Pros to Know: Where are They Now -- Joe Walden, University of Kansas Supply Chain Professor

Supply & Demand Chain Executive revisits former Pros to Know winners to see what they're up to, how their career has progressed and what's in store for the future.

Joe Walden

When Joe Walden was first named the Practitioner of the Year in 2004, the world was a different place. More people were beginning to understand what supply chain management is and how it effectively makes the world go round.

Walden has played an important role in educating not only the industry, but people everywhere, on the importance of supply chain management. He has authored three books and two textbooks regarding the subject.

“The goal really was with the books was to put some ideas out there to get people thinking about leadership within supply chain and get them thinking about some of the things you need to do to make sure that people working for them are successful,” says Walden. “The textbooks [have] just been a way to really put my experiences as a consultant, as a training developer and as a soldier into real world stuff that dovetails into different studies in supply chain.”

With Supply & Demand Chain Executive celebrating its 20-year anniversary, the editorial team has been watching and reporting how the industry has changed over the last two decades. One thing remains unchanged, though -- the supply chain and logistics industry thrives on meaningful and consistent leadership.

The annual Pros to Know award recognizes professionals for their accomplishments in leveraging the supply chain industry for competitive advantage. For the last 20 years, SDCE has honored these Provider, Practitioner and Provider Team Pros to Knows by highlighting their achievements. Now, we look back at some of the top Pros to Know over the years to see what they have been up to since they last received the award.

Walden’s position as pacesetter in supply chain innovation, an RFID evangelist and a professional who has taken on the challenge of helping to reform perhaps the largest and most complex supply chain in the world – the United States Army first earned him recognition. Though, his countless contributions to the industry, whether it be as an author or as a supply chain professor for the University of Kansas, has made him someone that the industry should know.

“It’s probably one of the greatest honors I've had professionally. Both military and civilian wise,” says Walden. “The honor of being selected as the very Practitioner Pros to Know [back in 2004], really was a huge, huge honor. It meant that somebody had recognized what had been done over my previous career and help open doors for things I've done in the career since.”

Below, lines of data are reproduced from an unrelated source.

(* ===== verification/BindingAbi.v ===== *)
(** * The binding against its ABI

    Every method of the binding calls the method of the ABI it is named after,
    a read with [Call] and a transaction with [Transact], with arguments of
    the types the ABI gives, and converts the outputs to Go types of the
    output types of the ABI. *)
From S2P Require Import Prelude GoStrings JsonDecode Abi Binding BindingEvents BindingCorrect.

Local Open Scope Z_scope.

(** The ABI type of a Go value, and of the target of a conversion. *)
Definition value_type `{Ethereum} (v : value) : abi_type :=
  AElementary match v with
              | VAddress _ => "address" | VBig _ => "uint256" | VBool _ => "bool"
              | VString _ => "string" | VBytes4 _ => "bytes4" | VBytes _ => "bytes"
              end.

Definition target_type (t : target) : abi_type :=
  match t with
  | ToAddress => AElementary "address"
  | ToBig => AElementary "uint256"
  | ToBool => AElementary "bool"
  | ToString => AElementary "string"
  | ToCertificate => ATuple [("title", "string"); ("recipientName", "string"); ("issuerName", "string");
                             ("description", "string"); ("metadataURI", "string"); ("issuedAt", "uint256")]
  end.

(** The method of an ABI that a request is for, if its arguments fit. *)
Definition fits `{Ethereum} (text : string) (constant : bool) (name : string) (args : list value) : option abi_method :=
  '(_, m) ← list_find (λ m, am_name m = name) (abi_methods text);
  if bool_decide (value_type <$> args = pa_type <$> am_inputs m) &&
     bool_decide (constant = bool_decide (am_mutability m ∈ ["view"; "pure"]))
  then Some m else None.

(** The values of a Go type that its ABI type can represent: [*big.Int] has
    more integers than [uint256], and a [\[4\]byte] has four bytes. *)
Definition representable `{Ethereum} (v : value) : bool :=
  match v with
  | VBig n => (0 <=? n) && (n <? 2 ^ 256)
  | VBytes4 s => (String.length s =? 4)%nat
  | _ => true
  end.

(** The documented behaviour of a bound contract.  [Pack] encodes a call,
    [Node_call] asks the node - that is [eth_call] with the input, the answer
    unpacked for the method -, [Node_transact] signs and sends a transaction
    with the input.  A call is the one after the other, an error of [Pack] is
    returned before the node is asked; arguments that fit the method and are
    representable encode; what is unpacked are values of the output types of
    the method, which convert. *)
Class AbiLaws (S : Type) `{BindLib S} := {
  Pack : parsed_ABI → string → list value → result string;
  Node_call : common_Address → Backend → parsed_ABI → CallOpts → string → string → M S (list Output);
  Node_transact : common_Address → Backend → TransactOpts → string → M S Transaction;
  decoded : abi_type → Output → Prop;
  Pack_law text p constant name args m :
    abi_JSON text = Ok p → fits text constant name args = Some m → forallb representable args = true →
    is_ok (Pack p name args) = true;
  Call_law p address b transactor filterer opts name args s :
    Call (NewBoundContract address p (Some b) transactor filterer) opts [] name args s =
    match Pack p name args with
    | Ok input => Node_call address b p opts name input s
    | Err err => (Err err, s)
    end;
  Transact_law p address caller b filterer opts name args s :
    Transact (NewBoundContract address p caller (Some b) filterer) opts name args s =
    match Pack p name args with
    | Ok input => Node_transact address b opts input s
    | Err err => (Err err, s)
    end;
  Node_call_law text p address b opts name input i m s :
    abi_JSON text = Ok p → list_find (λ m, am_name m = name) (abi_methods text) = Some (i, m) →
    wp (Node_call address b p opts name input) (λ r _,
      ∀ out, r = Ok out → Forall2 decoded (pa_type <$> am_outputs m) out) s;
  ConvertType_law t o : decoded (target_type t) o → is_Some (ConvertType t o)
}.

Section abi.
Context {S : Type} `{Hlaws : AbiLaws S}.
Context (p : parsed_ABI) (Hp : abi_JSON SkillPassCertificateABI = Ok p) (address : common_Address) (backend : Backend).

(** [op] is the call of a method that changes nothing.  Its arguments encode
    if they are representable; then it returns what the node answers, without
    a panic, or the node's error, and otherwise the error of the encoding. *)
Definition sound_read {A} (opts : CallOpts) (name : string) (args : list value) (op : M S (option A)) : Prop :=
  is_Some (fits SkillPassCertificateABI true name args) ∧
  (forallb representable args = true → is_ok (Pack p name args) = true) ∧
  ∀ s, match Pack p name args with
       | Ok input => let '(r, s') := Node_call address backend p opts name input s in
         match r with Ok _ => ∃ x, op s = (Ok (Some x), s') | Err err => op s = (Err err, s') end
       | Err err => op s = (Err err, s)
       end.

(** [op] sends a transaction to a method that may change the state. *)
Definition sound_write (opts : TransactOpts) (name : string) (args : list value) (op : M S Transaction) : Prop :=
  is_Some (fits SkillPassCertificateABI false name args) ∧
  (forallb representable args = true → is_ok (Pack p name args) = true) ∧
  ∀ s, op s = match Pack p name args with
              | Ok input => Node_transact address backend opts input s
              | Err err => (Err err, s)
              end.

Notation contract := (NewBoundContract address p (Some backend) (Some backend) (Some backend)).

Lemma fits_found text constant name args m : fits text constant name args = Some m →
  ∃ i, list_find (λ m, am_name m = name) (abi_methods text) = Some (i, m).
Proof using Type.
  unfold fits. destruct (list_find _ _) as [[i m']|]; [|done]. cbn. destruct (_ && _); [|done]. intros [= <-]. by exists i.
Qed.

Lemma read_fits {A} opts name args m (f : list Output → option A) :
  fits SkillPassCertificateABI true name args = Some m →
  (∀ out, Forall2 decoded (pa_type <$> am_outputs m) out → f out ≠ None) →
  sound_read opts name args (out ← Call contract opts [] name args; mret (f out)).
Proof using Hp.
  intros Hfits Hf. split_and!; [by exists m|by eapply Pack_law|]. intros s.
  unfold mbind, M_bind. rewrite Call_law. destruct (Pack p name args) as [input|]; [|done].
  destruct (fits_found _ _ _ _ _ Hfits) as [i Hm].
  pose proof (Node_call_law _ _ address backend opts name input i m s Hp Hm) as Hn. unfold wp in Hn.
  destruct (Node_call address backend p opts name input s) as [[out|err] s']; [|done].
  destruct (f out) as [x|] eqn:Hx; [by exists x|]. by destruct (Hf out (Hn out eq_refl)).
Qed.

Lemma converted_decoded t ts out i :
  Forall2 decoded ts out → ts !! i = Some (target_type t) → ∃ a, converted t out i = Some a.
Proof using Type.
  intros HF Hi. destruct (Forall2_lookup_l _ _ _ _ _ HF Hi) as (o & Ho & Hd).
  unfold converted. rewrite Ho. apply (ConvertType_law t o Hd).
Qed.

Lemma write_fits opts name args m :
  fits SkillPassCertificateABI false name args = Some m → sound_write opts name args (Transact contract opts name args).
Proof using Hp.
  intros Hfits. split_and!; [by exists m|by eapply Pack_law|]. intros s. apply Transact_law.
Qed.

Ltac convert_out Hout i t :=
  let a := fresh "a" in let Ha := fresh "Ha" in
  destruct (converted_decoded t _ _ i Hout eq_refl) as [a Ha]; rewrite Ha.

Ltac read_tac t :=
  eapply read_fits; [vm_compute; reflexivity|];
  let out := fresh "out" in let Hout := fresh "Hout" in
  intros out Hout; try convert_out Hout 0%nat t; done.

Ltac write_tac := eapply write_fits; vm_compute; reflexivity.

(** C25: the methods of a contract that [NewSkillPassCertificate] binds fit the
    ABI they were generated from.  Through a session, each calls the method of
    the contract it is named after, with arguments of its types, a read a
    method that changes nothing and a transaction one that may; arguments that
    the ABI types can represent - token ids from 0 up to 2^256 - encode, so
    that what the call returns is the node's answer or the node's error; and
    no read panics on the outputs, neither by indexing them nor by converting
    them.  The events' indexed fields are those of the ABI, type by type. *)
Theorem binding_fits_abi sp (sess : SkillPassCertificateSession) :
  NewSkillPassCertificate address backend = Ok sp → ss_Contract sess = sp →
  let read {A} := sound_read (A := A) (ss_CallOpts sess) in let write := sound_write (ss_TransactOpts sess) in
  ((∀ a n, read "approve" [VAddress a; VBig n] (Session_Approve sess a n)) ∧
   (∀ a, read "balanceOf" [VAddress a] (Session_BalanceOf sess a)) ∧
   (∀ n, read "getApproved" [VBig n] (Session_GetApproved sess n)) ∧
   (∀ n, read "getCertificate" [VBig n] (Session_GetCertificate sess n)) ∧
   (∀ a b, read "isApprovedForAll" [VAddress a; VAddress b] (Session_IsApprovedForAll sess a b)) ∧
   (∀ n, read "locked" [VBig n] (Session_Locked sess n)) ∧
   read "name" [] (Session_Name sess) ∧ read "owner" [] (Session_Owner sess) ∧
   (∀ n, read "ownerOf" [VBig n] (Session_OwnerOf sess n)) ∧
   (∀ a b, read "setApprovalForAll" [VAddress a; VBool b] (Session_SetApprovalForAll sess a b)) ∧
   (∀ i, read "supportsInterface" [VBytes4 i] (Session_SupportsInterface sess i)) ∧
   read "symbol" [] (Session_Symbol sess) ∧ (∀ n, read "tokenURI" [VBig n] (Session_TokenURI sess n)) ∧
   read "totalSupply" [] (Session_TotalSupply sess)) ∧
  ((∀ a t r i d m, write "issueCertificate" [VAddress a; VString t; VString r; VString i; VString d; VString m]
      (Session_IssueCertificate sess a t r i d m)) ∧
   write "renounceOwnership" [] (Session_RenounceOwnership sess) ∧
   (∀ a b n, write "safeTransferFrom" [VAddress a; VAddress b; VBig n] (Session_SafeTransferFrom sess a b n)) ∧
   (∀ a b n d, write "safeTransferFrom0" [VAddress a; VAddress b; VBig n; VBytes d] (Session_SafeTransferFrom0 sess a b n d)) ∧
   (∀ a b n, write "transferFrom" [VAddress a; VAddress b; VBig n] (Session_TransferFrom sess a b n)) ∧
   (∀ a, write "transferOwnership" [VAddress a] (Session_TransferOwnership sess a))) ∧
  (∀ e fields, ∃ ev, list_find (λ ev, ae_name ev = event_name e) (abi_events SkillPassCertificateABI) = Some ev ∧
     value_type <$> indexed_of e fields = pa_type <$> filter pa_indexed (ae_inputs ev.2)).
Proof using Hp.
  unfold NewSkillPassCertificate, bindSkillPassCertificate. pose proof Hp as Hp'. unfold SkillPassCertificateABI in Hp'. rewrite Hp'.
  intros [= <-] Hs. destruct sess as [sp copts topts]. simpl in Hs. subst sp. cbv zeta. split_and!; intros.
  - read_tac ToBig.
  - read_tac ToBig.
  - read_tac ToAddress.
  - eapply read_fits; [vm_compute; reflexivity|]. intros out Hout.
    convert_out Hout 0%nat ToCertificate. convert_out Hout 1%nat ToAddress. done.
  - read_tac ToBool.
  - read_tac ToBool.
  - read_tac ToString.
  - read_tac ToAddress.
  - read_tac ToAddress.
  - read_tac ToBig.
  - read_tac ToBool.
  - read_tac ToString.
  - read_tac ToString.
  - read_tac ToBig.
  - write_tac.
  - write_tac.
  - write_tac.
  - write_tac.
  - write_tac.
  - write_tac.
  - destruct e; eexists; (split; [vm_compute; reflexivity|reflexivity]).
Qed.
End abi.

Since retiring from the military 14 years ago, Walden trained soldiers that were going to Afghanistan and Iraq on supply chain and logistics operations, eventually becoming a professor at KU. He explains that there is a lot of overlap between his military experience and teaching a room full of college students because they range in the same age.

“In the military, my goal was to help make them better people so they can be better soldiers and then better citizens when they get out of the military. It's the same thing in classroom. My goal was to make them better people, make them wiser people and teach them how to think -- not what to think,” he explains. “The goal is trying to make the same age people better, better informed, better educated, better people, and hopefully in somehow impact their lives, so they can impact somebody down the road.”

Walden believes that when people obtain an education base on the supply chain, it not only makes them a better student, but also makes them better consumers and better workers in their jobs because they better understand what all entails to getting a product to the store.

“We have to understand what supply chains do. I'm always amazed at the number of folks in classes that have no clue what supply chain is, or how it interacts with all the other functions within the school of business,” says Walden. “I think it's critical not only to educate folks in universities what supply chain is and how it works and what they can do, but it's critical for us to get out there and educate folks that aren't in the supply chain business -- the average everyday consumer, so they understand when something doesn't show up and why it isn’t available.”

For example, soldiers have distribution centers overseas that have products coming through the exchange system, so that that they can purchase personal items. This often results in cross docking, but then add in a war surrounding, it makes the supply chain more complicated. Having civilians recognize every step of the supply chain allows for less errors to be had. In some careers, that error could be a life or death matter, and for Walden, he wasn’t willing to risk that.

“I think the thing I enjoyed about the military supply chain as well as commercial supply chain, it's the only career field I know of where you impact people's lives every day,” says Walden.